The surprise package is Zoë Wanamaker’s 20-minute monologue, the opening of a beguilingly odd-couple Terence Rattigan double bill (★★★★). Written for television in 1968, All On Her Own is a boozy unburdening jagged with grief and guilt, in which Wanamaker’s not-so-merry widow (pictured above left) confronts the possibility that she drove her socially inferior husband to suicide. It’s a merciless laceration of snobbery, and – in Wanamaker’s starkly vulnerable portrait – illustrates more effectively than Branagh’s Winter’s Tale how persecuting others can also be an act of self-harm. It needs a similarly meditative partner – perhaps The Browning Version (originally paired with Harlequinade), or even Simon Stephens’s comparably raw Song From Far Away – but does provide some much-needed understatement.

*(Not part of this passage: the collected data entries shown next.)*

(** C3. In every sketch built from a new one by updates, merges and resets
    that return (with [sort.Slice] permuting its slice, and no sketch merged
    into itself: the two sketches of a merge are two objects), the weights
    [2^l] of
    the retained items, [l] being the level of the item, add up to the number
    of items taken in, which is also the field [n]; and a compaction of such a
    sketch ([compressWhileUpdatingSketch]) leaves that sum as it is. *)
Theorem total_weight_is_item_count {C SV : Type} {OpC : Items.ItemSketchOp C}
    {RtC : Items.Runtime C} (s : Items.ItemsSketch C SV) (c : Z) :
  (forall less (l : list C), Permutation (Items.sortSlice less l) l) ->
  reachable s c ->
  totalWeight s = c /\ Items.n s = c /\
  forall s', Items.compressWhileUpdatingSketch s = Some s' ->
    totalWeight s' = totalWeight s /\ Items.n s' = Items.n s.
Proof.
  intros Hsort Hreach. pose proof (reachable_wf Hsort s c Hreach) as Hwf.
  destruct (wf_totalWeight s c Hwf) as [Hw Hn]. split; [exact Hw|]. split; [exact Hn|].
  intros s' Hc. apply (compress_wf Hsort s s' c Hwf) in Hc as [Hwf' _].
  destruct (wf_totalWeight s' c Hwf') as [Hw' Hn']. split; congruence.
Qed.

Section StringSketchFacts.

Lemma insert_sorted_perm {A} (less : A -> A -> bool) x (l : list A) :
  Permutation (StringItems.insert_sorted less x l) (x :: l).
Proof.
  induction l as [|y l IH]; cbn [StringItems.insert_sorted]; [reflexivity|].
  destruct (less x y); [reflexivity|].
  rewrite IH. apply perm_swap.
Qed.

Lemma insertion_sort_perm {A} (less : A -> A -> bool) (l : list A) :
  Permutation (StringItems.insertion_sort less l) l.
Proof.
  unfold StringItems.insertion_sort. induction l as [|x l IH]; cbn [foldr]; [reflexivity|].
  rewrite insert_sorted_perm. now constructor.
Qed.

Lemma reachable_updateAll stream : forall (s s' : Items.ItemsSketch StringItems.GoString unit) c,
  reachable s c -> c + zlen stream < 2 ^ 64 ->
  StringItems.updateAll s stream = Some s' -> reachable s' (c + zlen stream).
Proof.
  unfold zlen. induction stream as [|x stream IH]; intros s s' c Hr Hc Hrun;
    cbn [StringItems.updateAll length] in *.
  - injection Hrun as <-. now rewrite Z.add_0_r.
  - destruct (Items.Update s x) as [s1|] eqn:E1; [|discriminate]. cbn [mbind option_bind] in Hrun.
    replace (c + Z.of_nat (S (length stream))) with (c + 1 + Z.of_nat (length stream)) by lia.
    apply (IH s1 s' (c + 1)); [|lia|exact Hrun].
    apply (reach_update s c x s1 Hr ltac:(lia) E1).
Qed.

Lemma reachable_sketchOf k stream (s : Items.ItemsSketch StringItems.GoString unit) :
  zlen stream < 2 ^ 64 -> StringItems.sketchOf k stream = Ok s -> reachable s (zlen stream).
Proof.
  intros Hlen Hrun. unfold StringItems.sketchOf in Hrun.
  destruct (Items.NewItemsSketch k) as [s0| |] eqn:E0; try discriminate. cbn [bind] in Hrun.
  destruct (StringItems.updateAll s0 stream) as [s1|] eqn:E1; [|discriminate].
  cbn [of_option] in Hrun. injection Hrun as <-.
  apply (reachable_updateAll stream s0 s1 0 (reach_new k s0 E0) ltac:(lia) E1).
Qed.

End StringSketchFacts.

Lemma total_weight_is_item_count_witness :
  exists s1 s2 s : Items.ItemsSketch StringItems.GoString unit,
    StringItems.sketchOf 8 (StringItems.letters 12) = Ok s1 /\
    StringItems.sketchOf 8 (StringItems.letters 20) = Ok s2 /\
    Items.Merge s1 s2 = Some s /\
    Items.numLevels s = 3 /\
    totalWeight s = 32 /\ Items.n s = 32 /\
    forall s', Items.compressWhileUpdatingSketch s = Some s' ->
      totalWeight s' = totalWeight s /\ Items.n s' = Items.n s.
Proof.
  eexists. eexists. eexists.
  split; [vm_compute; reflexivity|].
  split; [vm_compute; reflexivity|].
  split; [vm_compute; reflexivity|].
  split; [reflexivity|].
  apply (total_weight_is_item_count (C := StringItems.GoString) (RtC := StringItems.stringRuntime)
           _ 32 (fun less l => insertion_sort_perm less l)).
  eapply (reach_merge _ 12 _ 20).
  - apply (reachable_sketchOf 8 (StringItems.letters 12)); [vm_compute; reflexivity|vm_compute; reflexivity].
  - apply (reachable_sketchOf 8 (StringItems.letters 20)); [vm_compute; reflexivity|vm_compute; reflexivity].
  - lia.
  - vm_compute. reflexivity.
Defined.
(** * BitReader_3_0: a shallow embedding of [BitcodeReader.cpp]

    The reader of generation-3.0 bitcode (src/bcinfo/BitReader_3_0/
    BitcodeReader.cpp) is embedded as Rocq functions over an explicit reader
    state.  The bitstream cursor and the IR library are collaborators of the
    reader: the cursor is modelled by the sequence of entries it yields, the
    IR objects by the data handed to their constructors. *)

From Stdlib Require Import ZArith Lia Bool.
From stdpp Require Import base list strings gmap.

Set Warnings "-register-all".
Local Open Scope Z_scope.

(** ** Machine integers *)

(** [uint64_t] and [unsigned]: values are kept in [Z] and reduced after every
    operation that can leave the range. *)
Definition uint64 (x : Z) : Z := x mod 2 ^ 64.
Definition uint32 (x : Z) : Z := x mod 2 ^ 32.

(** [int] (two's complement, 32 bits): the value a 32-bit pattern denotes. *)
Definition int32 (x : Z) : Z := (x + 2 ^ 31) mod 2 ^ 32 - 2 ^ 31.

(** The signed reading of a 64-bit word ([(int64_t)V]). *)
Definition int64 (x : Z) : Z := (x + 2 ^ 63) mod 2 ^ 64 - 2 ^ 63.

Definition INT64_MIN : Z := - 2 ^ 63.

(** ** Error codes ([BitcodeReader::ErrorType]) *)

Inductive BitcodeError : Set :=
| ConflictingMETADATA_KINDRecords
| CouldNotFindFunctionInStream
| ExpectedConstant
| InsufficientFunctionProtos
| InvalidBitcodeSignature
| InvalidBitcodeWrapperHeader
| InvalidConstantReference
| InvalidID
| InvalidInstructionWithNoBB
| InvalidRecord
| InvalidTypeForValue
| InvalidTYPETable
| InvalidType
| MalformedBlock
| MalformedGlobalInitializerSet
| InvalidMultipleBlocks
| NeverResolvedValueFoundInFunction
| InvalidValue.

(** The outcome of a reader operation: a value, an error code, or [Undef]
    when the C++ code leaves defined behaviour (a null or out-of-range
    access, a failed [cast<>], a shift by the width of the type). *)
Inductive res (A : Type) : Type :=
| Ok (a : A)
| Err (e : BitcodeError)
| Undef.
Arguments Ok {A} a.
Arguments Err {A} e.
Arguments Undef {A}.

(** ** [decodeSignRotatedValue] (BitcodeReader.cpp:1467) *)

Definition decodeSignRotatedValue (V : Z) : Z :=
  if Z.land V 1 =? 0 then Z.shiftr V 1
  else if negb (V =? 1) then uint64 (- Z.shiftr V 1)
  else uint64 (Z.shiftl 1 63).

(** Modelled from the spec: the writer of sign-rotated values is not part of
    src.  The glossary describes the encoding as carrying the sign in the low
    bit; the magnitude sits above it, and INT64_MIN, whose magnitude does not
    fit, is the word 1 ("-0"). *)
Definition encodeSignRotatedValue (x : Z) : Z :=
  if 0 <=? x then uint64 (Z.shiftl x 1)
  else Z.lor (uint64 (Z.shiftl (uint64 (- x)) 1)) 1.

(** ** Alignment fields *)

(** [1 << n] on [int]: undefined when the count reaches the width. *)
Definition shl_int (x n : Z) : res Z :=
  if (0 <=? n) && (n <? 32) then Ok (int32 (Z.shiftl x n)) else Undef.

(** [(1 << Field) >> 1], converted to the [unsigned] the IR constructors
    take (ALLOCA, LOAD, STORE, their atomic forms, GLOBALVAR, FUNCTION). *)
Definition decodeAlignment (Field : Z) : res Z :=
  match shl_int 1 Field with
  | Ok v => Ok (uint32 (Z.shiftr v 1))
  | Err e => Err e
  | Undef => Undef
  end.

(** ** Legacy attribute words (BitcodeReader.cpp:727) *)

(** [AttrBuilder] belongs to the IR library; the builder is the list of calls
    made on it, oldest first. *)
Inductive AttrBuilderCall : Set :=
| addAlignmentAttr (Align : Z)
| addRawValue (Val : Z).

Definition AttrBuilder := list AttrBuilderCall.

Definition decodeLLVMAttributesForBitcode (B : AttrBuilder) (EncodedAttrs : Z)
  : AttrBuilder :=
  let Alignment :=
    uint32 (Z.shiftr (Z.land EncodedAttrs (Z.shiftl 65535 16)) 16) in
  let B := if Alignment =? 0 then B else B ++ [addAlignmentAttr Alignment] in
  B ++ [addRawValue
          (Z.lor (Z.shiftr (Z.land EncodedAttrs (Z.shiftl 1048575 32)) 11)
                 (Z.land EncodedAttrs 65535))].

No such subtlety in the riotous 1948 Harlequinade, which follows the travails of a beleaguered, second-rate rep company bringing Shakespeare to the regions as part of the Government’s wartime “social purpose”. Rattigan’s dismissal of such an enterprise rankles, but there’s guilt-free fun to be had with preening Arthur Gosport, still playing Romeo well into middle age, and his troupe gradually collapsing like their paper-thin sets. It’s Kiss Me, Kate without the songs (a peculiar closing number excepted), or Noises Off without the second and third acts, but delivered with infectious knockabout joy.
Branagh displays excellent comic chops as pompous, myopic Gosport (pictured right with Miranda Raison), who believes his Romeo can be boyish with the addition of a “little leap” onto a bench, and whose worldview barely extends beyond the wings. He confuses the appearance of a real abandoned daughter with auditions for Perdita (“What text are you using?”), and milks every insincere “darling” and “dear”. Raison, returning as his long-suffering wife, is too young to match his absurdity in playing one of the nubile lovers, but has a good line in teeth-gritting endurance, while Wanamaker is a hoot as a soused, interfering old-timer, as is Bateman’s put-upon stage manager, Fraser’s Brummie spear-carrier and Shrapnel’s failed actor in career crisis.
“The Gosports are the theatre at its worst and best” proclaims Rattigan, and the same might be said of this opening salvo from Branagh’s season. Stylish and starry (Derek Jacobi, Lily James and Richard Madden are among the big names yet to appear), it’s bound to be a dazzling commercial draw, but just as Harlequinade points out the tendency of thesps to look inward, so there’s a lingering suspicion that this new residential rep company may be as much – if not more – for the benefit of actors as audiences.